Copy verbatim the block of lines in the entries below whose first line contains "if (n <=? 21)%nat then d" and whose last line contains "throws when one of them does. *)". Leave out all other lines.

------------------------------

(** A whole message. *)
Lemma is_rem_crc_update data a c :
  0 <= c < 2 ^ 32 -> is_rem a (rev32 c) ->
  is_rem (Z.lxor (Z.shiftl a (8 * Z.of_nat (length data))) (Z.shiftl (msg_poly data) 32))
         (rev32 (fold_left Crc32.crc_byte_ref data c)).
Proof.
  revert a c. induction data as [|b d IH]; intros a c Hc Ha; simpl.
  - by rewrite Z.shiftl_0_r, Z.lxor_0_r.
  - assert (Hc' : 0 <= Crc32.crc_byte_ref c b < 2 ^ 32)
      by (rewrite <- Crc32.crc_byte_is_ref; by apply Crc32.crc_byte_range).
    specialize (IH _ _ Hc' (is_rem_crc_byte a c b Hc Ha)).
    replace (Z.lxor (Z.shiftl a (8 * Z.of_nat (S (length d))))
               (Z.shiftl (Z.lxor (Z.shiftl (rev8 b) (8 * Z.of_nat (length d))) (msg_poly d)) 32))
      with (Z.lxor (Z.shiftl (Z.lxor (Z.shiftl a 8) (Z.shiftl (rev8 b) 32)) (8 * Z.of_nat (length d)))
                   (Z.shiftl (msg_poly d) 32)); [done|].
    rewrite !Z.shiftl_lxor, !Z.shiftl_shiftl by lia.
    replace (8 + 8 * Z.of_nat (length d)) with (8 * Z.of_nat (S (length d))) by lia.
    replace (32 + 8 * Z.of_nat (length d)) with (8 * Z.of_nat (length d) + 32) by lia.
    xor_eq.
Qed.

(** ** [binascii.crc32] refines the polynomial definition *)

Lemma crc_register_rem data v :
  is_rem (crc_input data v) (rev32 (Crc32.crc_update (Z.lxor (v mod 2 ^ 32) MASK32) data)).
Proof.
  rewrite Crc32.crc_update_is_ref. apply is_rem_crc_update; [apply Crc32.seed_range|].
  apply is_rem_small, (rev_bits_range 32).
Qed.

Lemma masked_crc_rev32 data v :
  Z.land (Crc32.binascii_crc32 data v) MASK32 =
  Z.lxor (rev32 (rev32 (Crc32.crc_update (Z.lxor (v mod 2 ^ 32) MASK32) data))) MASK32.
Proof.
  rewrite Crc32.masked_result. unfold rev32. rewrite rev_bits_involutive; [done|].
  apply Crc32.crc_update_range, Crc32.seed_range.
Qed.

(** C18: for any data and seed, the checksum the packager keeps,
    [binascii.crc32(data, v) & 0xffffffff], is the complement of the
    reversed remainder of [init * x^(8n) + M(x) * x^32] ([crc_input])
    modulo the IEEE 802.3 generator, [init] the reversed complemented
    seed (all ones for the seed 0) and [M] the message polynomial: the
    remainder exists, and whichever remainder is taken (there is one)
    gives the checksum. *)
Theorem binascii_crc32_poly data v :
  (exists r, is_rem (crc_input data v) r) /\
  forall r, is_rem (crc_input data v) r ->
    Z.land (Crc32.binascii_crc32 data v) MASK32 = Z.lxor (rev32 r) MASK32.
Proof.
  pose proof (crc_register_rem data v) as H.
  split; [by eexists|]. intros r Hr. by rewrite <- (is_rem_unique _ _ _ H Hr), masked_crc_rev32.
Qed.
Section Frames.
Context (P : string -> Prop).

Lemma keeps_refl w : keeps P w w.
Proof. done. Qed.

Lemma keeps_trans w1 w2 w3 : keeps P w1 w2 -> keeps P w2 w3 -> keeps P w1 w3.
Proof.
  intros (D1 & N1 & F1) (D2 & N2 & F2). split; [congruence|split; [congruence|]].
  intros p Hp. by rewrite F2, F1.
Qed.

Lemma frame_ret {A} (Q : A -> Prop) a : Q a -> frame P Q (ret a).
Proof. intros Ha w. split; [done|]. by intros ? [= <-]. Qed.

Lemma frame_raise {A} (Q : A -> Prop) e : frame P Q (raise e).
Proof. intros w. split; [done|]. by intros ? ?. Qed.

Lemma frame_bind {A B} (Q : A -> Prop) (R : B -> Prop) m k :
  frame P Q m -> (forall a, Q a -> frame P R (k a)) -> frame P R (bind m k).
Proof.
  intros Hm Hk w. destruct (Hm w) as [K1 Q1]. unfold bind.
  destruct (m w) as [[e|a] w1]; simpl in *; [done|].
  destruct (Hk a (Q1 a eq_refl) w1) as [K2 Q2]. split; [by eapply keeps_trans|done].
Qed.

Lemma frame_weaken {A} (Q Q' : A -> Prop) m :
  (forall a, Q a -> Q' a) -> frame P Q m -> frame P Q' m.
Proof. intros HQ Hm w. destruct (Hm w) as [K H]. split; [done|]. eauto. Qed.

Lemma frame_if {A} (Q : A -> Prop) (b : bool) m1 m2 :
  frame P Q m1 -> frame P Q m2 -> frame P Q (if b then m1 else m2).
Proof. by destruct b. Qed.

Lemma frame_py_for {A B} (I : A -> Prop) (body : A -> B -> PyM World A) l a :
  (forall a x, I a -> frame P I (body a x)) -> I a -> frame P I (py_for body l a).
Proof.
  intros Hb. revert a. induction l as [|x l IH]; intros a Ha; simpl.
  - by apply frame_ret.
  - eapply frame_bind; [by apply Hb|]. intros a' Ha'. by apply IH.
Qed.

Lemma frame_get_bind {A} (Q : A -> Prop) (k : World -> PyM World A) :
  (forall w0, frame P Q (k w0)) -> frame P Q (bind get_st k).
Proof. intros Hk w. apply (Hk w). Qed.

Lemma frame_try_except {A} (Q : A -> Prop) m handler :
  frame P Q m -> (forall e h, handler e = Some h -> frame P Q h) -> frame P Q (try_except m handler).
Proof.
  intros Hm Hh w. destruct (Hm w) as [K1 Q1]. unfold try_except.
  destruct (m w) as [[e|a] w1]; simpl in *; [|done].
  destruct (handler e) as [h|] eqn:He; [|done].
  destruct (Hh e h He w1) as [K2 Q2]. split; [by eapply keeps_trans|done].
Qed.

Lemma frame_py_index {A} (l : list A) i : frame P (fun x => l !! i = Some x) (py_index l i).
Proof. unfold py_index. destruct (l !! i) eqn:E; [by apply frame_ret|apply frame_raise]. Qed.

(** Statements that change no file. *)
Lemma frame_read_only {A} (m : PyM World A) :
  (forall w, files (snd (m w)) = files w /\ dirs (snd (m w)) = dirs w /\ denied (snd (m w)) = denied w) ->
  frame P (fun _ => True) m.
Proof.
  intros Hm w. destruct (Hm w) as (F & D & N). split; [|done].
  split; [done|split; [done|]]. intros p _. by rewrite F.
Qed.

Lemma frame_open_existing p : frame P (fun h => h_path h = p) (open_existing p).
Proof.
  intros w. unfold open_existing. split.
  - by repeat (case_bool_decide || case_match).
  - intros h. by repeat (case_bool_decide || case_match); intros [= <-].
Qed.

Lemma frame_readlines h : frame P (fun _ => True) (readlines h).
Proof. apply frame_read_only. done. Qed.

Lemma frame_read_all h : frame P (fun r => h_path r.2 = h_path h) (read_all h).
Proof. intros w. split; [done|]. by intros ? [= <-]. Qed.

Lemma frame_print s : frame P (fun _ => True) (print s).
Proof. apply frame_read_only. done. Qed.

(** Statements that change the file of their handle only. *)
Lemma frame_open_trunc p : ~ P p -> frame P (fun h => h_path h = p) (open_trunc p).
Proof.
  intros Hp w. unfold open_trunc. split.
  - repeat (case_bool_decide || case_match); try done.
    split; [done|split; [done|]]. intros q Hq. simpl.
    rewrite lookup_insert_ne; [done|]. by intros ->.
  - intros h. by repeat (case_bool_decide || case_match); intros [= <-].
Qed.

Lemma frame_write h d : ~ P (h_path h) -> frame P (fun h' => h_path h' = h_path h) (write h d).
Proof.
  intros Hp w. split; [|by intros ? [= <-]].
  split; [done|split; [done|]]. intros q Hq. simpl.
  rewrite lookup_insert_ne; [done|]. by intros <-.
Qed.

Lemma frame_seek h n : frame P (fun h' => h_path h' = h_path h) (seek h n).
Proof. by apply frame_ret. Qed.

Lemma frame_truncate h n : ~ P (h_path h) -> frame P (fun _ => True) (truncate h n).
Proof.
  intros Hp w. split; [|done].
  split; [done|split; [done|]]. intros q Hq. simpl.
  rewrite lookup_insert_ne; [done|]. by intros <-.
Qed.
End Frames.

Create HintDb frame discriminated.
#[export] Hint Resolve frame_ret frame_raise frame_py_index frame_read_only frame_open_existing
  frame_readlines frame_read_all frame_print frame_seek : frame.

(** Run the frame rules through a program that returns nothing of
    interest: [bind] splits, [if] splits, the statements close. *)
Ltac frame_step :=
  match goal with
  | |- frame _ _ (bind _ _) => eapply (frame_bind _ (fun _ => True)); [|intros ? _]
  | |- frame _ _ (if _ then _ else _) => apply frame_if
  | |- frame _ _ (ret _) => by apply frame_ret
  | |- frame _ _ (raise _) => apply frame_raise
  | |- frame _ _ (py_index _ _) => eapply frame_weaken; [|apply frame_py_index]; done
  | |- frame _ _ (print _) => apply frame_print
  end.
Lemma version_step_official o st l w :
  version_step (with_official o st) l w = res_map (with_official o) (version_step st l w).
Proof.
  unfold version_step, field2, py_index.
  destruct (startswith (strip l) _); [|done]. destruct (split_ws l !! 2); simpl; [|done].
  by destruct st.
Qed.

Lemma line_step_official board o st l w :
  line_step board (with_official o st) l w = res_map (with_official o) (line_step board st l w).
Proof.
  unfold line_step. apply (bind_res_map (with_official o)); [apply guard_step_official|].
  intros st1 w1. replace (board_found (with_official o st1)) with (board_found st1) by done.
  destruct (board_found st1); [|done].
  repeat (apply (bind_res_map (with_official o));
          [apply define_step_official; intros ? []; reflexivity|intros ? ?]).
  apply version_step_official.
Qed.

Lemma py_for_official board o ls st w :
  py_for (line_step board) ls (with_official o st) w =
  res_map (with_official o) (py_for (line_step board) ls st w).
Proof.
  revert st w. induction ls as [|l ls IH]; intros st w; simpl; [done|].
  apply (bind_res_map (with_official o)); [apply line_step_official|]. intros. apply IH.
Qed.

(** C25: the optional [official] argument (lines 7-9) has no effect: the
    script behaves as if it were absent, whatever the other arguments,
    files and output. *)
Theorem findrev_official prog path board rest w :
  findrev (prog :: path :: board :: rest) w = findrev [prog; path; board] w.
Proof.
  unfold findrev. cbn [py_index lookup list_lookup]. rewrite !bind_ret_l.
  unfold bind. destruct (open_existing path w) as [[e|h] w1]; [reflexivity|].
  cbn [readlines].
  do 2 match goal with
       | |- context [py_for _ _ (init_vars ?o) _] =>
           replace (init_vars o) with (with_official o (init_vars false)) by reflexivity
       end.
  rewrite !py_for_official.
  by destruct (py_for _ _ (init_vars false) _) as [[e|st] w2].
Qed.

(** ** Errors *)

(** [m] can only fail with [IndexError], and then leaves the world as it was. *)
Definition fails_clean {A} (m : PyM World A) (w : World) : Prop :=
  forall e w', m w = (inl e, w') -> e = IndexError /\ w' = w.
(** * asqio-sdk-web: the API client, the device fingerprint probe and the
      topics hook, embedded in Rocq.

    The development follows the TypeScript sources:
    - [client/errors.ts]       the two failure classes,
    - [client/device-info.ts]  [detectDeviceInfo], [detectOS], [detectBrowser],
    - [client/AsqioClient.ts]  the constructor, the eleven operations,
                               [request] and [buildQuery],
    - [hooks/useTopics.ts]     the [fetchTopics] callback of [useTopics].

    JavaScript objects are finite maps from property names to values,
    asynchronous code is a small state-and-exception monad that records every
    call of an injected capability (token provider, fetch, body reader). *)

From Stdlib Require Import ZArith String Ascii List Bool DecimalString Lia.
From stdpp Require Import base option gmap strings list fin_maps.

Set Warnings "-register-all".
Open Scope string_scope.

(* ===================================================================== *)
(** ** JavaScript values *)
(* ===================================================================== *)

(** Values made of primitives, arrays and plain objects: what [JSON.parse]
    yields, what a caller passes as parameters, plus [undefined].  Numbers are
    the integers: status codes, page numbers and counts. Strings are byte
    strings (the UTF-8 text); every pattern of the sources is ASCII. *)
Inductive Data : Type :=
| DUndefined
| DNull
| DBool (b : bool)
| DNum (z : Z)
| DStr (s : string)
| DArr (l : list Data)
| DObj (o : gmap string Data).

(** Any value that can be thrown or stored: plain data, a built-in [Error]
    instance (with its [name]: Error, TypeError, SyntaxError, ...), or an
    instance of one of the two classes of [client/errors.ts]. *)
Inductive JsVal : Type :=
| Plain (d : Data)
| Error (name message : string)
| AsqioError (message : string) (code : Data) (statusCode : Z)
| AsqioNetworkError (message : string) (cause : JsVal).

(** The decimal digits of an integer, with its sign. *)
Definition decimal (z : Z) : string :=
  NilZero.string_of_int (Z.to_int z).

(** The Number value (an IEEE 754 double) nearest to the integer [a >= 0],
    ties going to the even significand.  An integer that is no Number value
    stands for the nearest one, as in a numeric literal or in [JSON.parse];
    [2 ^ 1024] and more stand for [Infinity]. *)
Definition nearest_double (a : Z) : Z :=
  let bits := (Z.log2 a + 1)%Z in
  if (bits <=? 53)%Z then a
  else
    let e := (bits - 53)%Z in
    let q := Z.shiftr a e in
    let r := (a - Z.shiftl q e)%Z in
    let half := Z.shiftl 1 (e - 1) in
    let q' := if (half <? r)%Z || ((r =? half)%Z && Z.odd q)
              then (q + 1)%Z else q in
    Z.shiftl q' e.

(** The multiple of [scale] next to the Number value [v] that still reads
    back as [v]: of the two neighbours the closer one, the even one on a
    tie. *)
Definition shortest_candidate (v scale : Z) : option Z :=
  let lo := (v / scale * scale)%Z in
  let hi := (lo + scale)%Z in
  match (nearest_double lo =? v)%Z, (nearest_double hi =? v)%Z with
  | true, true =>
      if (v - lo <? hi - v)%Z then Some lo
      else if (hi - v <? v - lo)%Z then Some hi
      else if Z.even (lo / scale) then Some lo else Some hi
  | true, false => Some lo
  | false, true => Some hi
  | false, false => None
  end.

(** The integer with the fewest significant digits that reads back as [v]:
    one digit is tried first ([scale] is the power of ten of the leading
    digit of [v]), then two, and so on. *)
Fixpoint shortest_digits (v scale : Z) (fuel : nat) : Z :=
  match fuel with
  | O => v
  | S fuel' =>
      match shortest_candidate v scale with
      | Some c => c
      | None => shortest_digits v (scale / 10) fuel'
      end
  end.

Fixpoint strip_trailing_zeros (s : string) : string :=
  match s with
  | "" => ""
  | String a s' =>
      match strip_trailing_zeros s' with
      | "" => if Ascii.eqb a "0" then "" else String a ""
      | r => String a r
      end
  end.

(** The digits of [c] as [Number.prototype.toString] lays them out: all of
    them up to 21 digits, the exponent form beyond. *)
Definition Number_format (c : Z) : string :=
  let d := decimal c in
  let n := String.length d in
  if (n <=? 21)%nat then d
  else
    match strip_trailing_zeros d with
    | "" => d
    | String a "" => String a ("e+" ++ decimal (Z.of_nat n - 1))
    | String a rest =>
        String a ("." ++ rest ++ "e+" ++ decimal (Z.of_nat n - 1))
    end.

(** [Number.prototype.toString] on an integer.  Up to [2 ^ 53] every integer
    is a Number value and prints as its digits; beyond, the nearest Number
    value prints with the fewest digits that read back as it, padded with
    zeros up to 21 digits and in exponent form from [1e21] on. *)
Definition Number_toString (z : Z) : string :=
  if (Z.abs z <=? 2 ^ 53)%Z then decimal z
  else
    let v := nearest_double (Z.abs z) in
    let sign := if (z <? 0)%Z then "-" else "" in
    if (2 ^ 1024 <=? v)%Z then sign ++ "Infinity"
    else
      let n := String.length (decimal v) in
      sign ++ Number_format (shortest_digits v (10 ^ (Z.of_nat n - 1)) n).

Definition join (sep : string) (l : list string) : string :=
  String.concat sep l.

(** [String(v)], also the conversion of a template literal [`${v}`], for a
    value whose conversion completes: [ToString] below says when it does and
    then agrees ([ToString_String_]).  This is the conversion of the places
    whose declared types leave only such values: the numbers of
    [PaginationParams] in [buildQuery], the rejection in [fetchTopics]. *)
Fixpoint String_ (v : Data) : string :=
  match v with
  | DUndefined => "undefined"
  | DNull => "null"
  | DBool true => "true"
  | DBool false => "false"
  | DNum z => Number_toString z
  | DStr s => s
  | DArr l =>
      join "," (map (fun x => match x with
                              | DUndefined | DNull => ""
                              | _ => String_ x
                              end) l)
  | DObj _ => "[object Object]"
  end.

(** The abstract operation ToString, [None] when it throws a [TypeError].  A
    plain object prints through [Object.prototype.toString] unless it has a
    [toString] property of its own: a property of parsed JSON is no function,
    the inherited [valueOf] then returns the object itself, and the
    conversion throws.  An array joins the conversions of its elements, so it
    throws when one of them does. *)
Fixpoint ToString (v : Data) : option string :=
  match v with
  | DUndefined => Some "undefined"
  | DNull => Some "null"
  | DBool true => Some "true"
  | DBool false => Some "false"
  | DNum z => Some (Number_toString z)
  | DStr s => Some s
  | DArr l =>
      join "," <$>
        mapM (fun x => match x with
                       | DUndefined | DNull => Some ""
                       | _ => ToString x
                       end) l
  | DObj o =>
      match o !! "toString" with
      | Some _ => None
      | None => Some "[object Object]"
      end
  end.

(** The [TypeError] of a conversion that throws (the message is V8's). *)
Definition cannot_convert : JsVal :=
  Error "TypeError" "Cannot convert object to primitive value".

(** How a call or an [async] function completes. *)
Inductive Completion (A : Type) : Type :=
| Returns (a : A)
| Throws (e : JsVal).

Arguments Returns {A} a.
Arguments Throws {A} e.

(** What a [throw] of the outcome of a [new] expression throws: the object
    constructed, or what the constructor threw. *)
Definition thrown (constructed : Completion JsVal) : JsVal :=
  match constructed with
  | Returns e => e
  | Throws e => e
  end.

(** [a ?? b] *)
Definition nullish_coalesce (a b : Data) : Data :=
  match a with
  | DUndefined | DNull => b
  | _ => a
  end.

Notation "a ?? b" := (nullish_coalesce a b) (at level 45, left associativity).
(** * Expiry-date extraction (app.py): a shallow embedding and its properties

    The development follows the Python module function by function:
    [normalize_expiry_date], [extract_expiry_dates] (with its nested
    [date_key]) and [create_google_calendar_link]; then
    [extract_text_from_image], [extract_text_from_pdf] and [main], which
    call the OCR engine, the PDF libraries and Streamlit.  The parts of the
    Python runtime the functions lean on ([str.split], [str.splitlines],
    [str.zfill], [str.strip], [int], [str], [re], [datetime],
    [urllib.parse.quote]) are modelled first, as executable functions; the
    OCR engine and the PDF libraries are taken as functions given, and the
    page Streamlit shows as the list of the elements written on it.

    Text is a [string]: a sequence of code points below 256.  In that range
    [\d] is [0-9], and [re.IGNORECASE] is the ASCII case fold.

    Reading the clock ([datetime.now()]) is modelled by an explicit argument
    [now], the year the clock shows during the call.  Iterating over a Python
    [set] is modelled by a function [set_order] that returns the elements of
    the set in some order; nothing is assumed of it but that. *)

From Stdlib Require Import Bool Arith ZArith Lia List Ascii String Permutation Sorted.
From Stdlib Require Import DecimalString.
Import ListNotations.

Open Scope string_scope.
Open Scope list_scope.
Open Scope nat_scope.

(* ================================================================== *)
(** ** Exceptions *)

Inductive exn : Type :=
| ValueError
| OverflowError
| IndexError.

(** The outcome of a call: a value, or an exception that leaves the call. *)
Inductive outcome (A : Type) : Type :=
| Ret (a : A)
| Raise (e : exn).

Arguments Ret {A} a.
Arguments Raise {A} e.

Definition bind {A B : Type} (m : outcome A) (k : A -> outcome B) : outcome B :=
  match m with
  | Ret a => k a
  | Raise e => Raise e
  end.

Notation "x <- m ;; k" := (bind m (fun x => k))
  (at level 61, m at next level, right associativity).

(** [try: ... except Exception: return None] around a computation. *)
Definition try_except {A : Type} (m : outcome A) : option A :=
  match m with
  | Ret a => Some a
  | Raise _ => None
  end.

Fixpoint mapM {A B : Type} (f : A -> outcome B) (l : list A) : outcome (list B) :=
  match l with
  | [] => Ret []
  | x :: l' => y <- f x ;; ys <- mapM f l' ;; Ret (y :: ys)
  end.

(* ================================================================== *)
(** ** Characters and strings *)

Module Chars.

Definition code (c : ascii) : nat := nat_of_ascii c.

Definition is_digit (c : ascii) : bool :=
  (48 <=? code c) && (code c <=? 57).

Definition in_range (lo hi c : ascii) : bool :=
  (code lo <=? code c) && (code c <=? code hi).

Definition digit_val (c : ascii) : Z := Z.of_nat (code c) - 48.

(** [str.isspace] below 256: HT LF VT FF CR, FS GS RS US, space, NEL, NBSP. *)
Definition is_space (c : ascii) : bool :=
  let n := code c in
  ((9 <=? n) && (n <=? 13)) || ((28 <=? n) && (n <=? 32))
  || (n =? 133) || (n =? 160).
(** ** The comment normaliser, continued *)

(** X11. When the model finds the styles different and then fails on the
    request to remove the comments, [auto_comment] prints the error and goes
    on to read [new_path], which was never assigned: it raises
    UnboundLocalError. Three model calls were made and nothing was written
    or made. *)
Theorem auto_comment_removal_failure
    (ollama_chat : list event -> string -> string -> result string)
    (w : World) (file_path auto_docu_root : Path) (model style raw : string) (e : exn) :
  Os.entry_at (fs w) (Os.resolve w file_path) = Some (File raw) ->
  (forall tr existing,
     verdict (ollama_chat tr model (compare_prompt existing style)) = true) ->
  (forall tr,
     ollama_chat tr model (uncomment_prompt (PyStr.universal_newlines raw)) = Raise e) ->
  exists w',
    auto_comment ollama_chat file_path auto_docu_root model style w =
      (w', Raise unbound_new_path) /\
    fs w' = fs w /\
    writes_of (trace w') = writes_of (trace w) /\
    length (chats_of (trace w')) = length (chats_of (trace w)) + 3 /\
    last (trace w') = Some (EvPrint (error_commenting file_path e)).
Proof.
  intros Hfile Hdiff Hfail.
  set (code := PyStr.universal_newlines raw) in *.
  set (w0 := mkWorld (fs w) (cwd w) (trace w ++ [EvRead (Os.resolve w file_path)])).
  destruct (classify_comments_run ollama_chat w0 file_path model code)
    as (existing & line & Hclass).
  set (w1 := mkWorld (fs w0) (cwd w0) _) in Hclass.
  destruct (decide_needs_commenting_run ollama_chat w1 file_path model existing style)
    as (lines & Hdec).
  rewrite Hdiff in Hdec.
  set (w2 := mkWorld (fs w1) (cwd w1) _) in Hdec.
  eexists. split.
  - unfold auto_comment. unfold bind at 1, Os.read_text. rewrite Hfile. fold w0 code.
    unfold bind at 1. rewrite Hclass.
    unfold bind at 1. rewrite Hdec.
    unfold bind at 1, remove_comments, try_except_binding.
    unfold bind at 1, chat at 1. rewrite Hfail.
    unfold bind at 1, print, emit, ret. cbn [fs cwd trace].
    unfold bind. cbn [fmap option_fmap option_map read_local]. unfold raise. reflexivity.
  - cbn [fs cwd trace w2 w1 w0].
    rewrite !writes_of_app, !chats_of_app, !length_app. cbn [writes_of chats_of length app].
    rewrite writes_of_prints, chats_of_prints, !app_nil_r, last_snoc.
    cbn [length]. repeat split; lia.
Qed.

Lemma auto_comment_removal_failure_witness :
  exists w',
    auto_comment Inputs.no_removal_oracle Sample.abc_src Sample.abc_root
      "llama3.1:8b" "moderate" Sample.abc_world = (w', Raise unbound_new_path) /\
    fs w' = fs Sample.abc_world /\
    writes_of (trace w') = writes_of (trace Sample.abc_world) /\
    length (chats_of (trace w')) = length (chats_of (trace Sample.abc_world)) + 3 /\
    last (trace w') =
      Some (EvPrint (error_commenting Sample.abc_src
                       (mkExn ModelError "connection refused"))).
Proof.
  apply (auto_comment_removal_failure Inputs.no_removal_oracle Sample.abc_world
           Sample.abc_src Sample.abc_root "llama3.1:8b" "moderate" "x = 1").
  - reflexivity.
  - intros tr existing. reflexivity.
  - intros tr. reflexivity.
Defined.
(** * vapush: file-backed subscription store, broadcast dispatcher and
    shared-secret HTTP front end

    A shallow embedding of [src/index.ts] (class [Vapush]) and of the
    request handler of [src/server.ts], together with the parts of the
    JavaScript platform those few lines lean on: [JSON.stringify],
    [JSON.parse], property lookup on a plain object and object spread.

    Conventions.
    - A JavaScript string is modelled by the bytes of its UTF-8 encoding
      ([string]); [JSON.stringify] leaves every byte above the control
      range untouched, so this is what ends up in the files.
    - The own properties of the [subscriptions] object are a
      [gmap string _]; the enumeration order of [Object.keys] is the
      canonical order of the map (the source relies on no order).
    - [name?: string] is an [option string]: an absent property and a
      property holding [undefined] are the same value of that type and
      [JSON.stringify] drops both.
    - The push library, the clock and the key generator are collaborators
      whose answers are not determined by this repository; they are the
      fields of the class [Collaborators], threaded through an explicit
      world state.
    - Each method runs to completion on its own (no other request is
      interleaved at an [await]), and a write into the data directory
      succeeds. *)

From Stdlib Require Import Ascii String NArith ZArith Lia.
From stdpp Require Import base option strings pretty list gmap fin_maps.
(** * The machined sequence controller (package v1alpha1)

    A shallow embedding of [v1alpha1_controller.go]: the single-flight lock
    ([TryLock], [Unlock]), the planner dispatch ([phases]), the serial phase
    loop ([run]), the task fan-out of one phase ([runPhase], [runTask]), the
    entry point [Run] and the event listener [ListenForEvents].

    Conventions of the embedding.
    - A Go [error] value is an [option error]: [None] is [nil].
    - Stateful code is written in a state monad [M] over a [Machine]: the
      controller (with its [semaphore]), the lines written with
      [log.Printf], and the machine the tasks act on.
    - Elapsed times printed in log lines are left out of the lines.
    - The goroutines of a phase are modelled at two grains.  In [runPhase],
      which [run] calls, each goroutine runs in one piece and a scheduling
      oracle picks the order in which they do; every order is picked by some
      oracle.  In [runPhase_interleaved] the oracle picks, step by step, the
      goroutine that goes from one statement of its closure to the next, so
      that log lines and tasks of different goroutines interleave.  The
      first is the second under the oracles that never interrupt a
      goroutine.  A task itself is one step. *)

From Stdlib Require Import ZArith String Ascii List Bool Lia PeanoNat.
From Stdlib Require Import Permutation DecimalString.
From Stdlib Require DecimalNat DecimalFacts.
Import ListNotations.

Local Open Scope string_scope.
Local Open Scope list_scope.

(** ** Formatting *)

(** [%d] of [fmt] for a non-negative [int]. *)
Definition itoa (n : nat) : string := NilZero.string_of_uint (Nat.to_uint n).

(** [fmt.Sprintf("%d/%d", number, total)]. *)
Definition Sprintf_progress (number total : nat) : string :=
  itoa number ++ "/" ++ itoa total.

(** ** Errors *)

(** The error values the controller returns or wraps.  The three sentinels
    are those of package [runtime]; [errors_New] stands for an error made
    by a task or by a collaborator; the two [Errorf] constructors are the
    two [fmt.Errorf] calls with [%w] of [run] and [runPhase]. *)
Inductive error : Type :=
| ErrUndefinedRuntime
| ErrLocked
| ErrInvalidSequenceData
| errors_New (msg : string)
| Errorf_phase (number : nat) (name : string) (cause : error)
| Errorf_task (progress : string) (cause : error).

------------------------------

### [ANSWER TO THIS TASK]
  if (n <=? 21)%nat then d
  else
    match strip_trailing_zeros d with
    | "" => d
    | String a "" => String a ("e+" ++ decimal (Z.of_nat n - 1))
    | String a rest =>
        String a ("." ++ rest ++ "e+" ++ decimal (Z.of_nat n - 1))
    end.

(** [Number.prototype.toString] on an integer.  Up to [2 ^ 53] every integer
    is a Number value and prints as its digits; beyond, the nearest Number
    value prints with the fewest digits that read back as it, padded with
    zeros up to 21 digits and in exponent form from [1e21] on. *)
Definition Number_toString (z : Z) : string :=
  if (Z.abs z <=? 2 ^ 53)%Z then decimal z
  else
    let v := nearest_double (Z.abs z) in
    let sign := if (z <? 0)%Z then "-" else "" in
    if (2 ^ 1024 <=? v)%Z then sign ++ "Infinity"
    else
      let n := String.length (decimal v) in
      sign ++ Number_format (shortest_digits v (10 ^ (Z.of_nat n - 1)) n).

Definition join (sep : string) (l : list string) : string :=
  String.concat sep l.

(** [String(v)], also the conversion of a template literal [`${v}`], for a
    value whose conversion completes: [ToString] below says when it does and
    then agrees ([ToString_String_]).  This is the conversion of the places
    whose declared types leave only such values: the numbers of
    [PaginationParams] in [buildQuery], the rejection in [fetchTopics]. *)
Fixpoint String_ (v : Data) : string :=
  match v with
  | DUndefined => "undefined"
  | DNull => "null"
  | DBool true => "true"
  | DBool false => "false"
  | DNum z => Number_toString z
  | DStr s => s
  | DArr l =>
      join "," (map (fun x => match x with
                              | DUndefined | DNull => ""
                              | _ => String_ x
                              end) l)
  | DObj _ => "[object Object]"
  end.

(** The abstract operation ToString, [None] when it throws a [TypeError].  A
    plain object prints through [Object.prototype.toString] unless it has a
    [toString] property of its own: a property of parsed JSON is no function,
    the inherited [valueOf] then returns the object itself, and the
    conversion throws.  An array joins the conversions of its elements, so it
    throws when one of them does. *)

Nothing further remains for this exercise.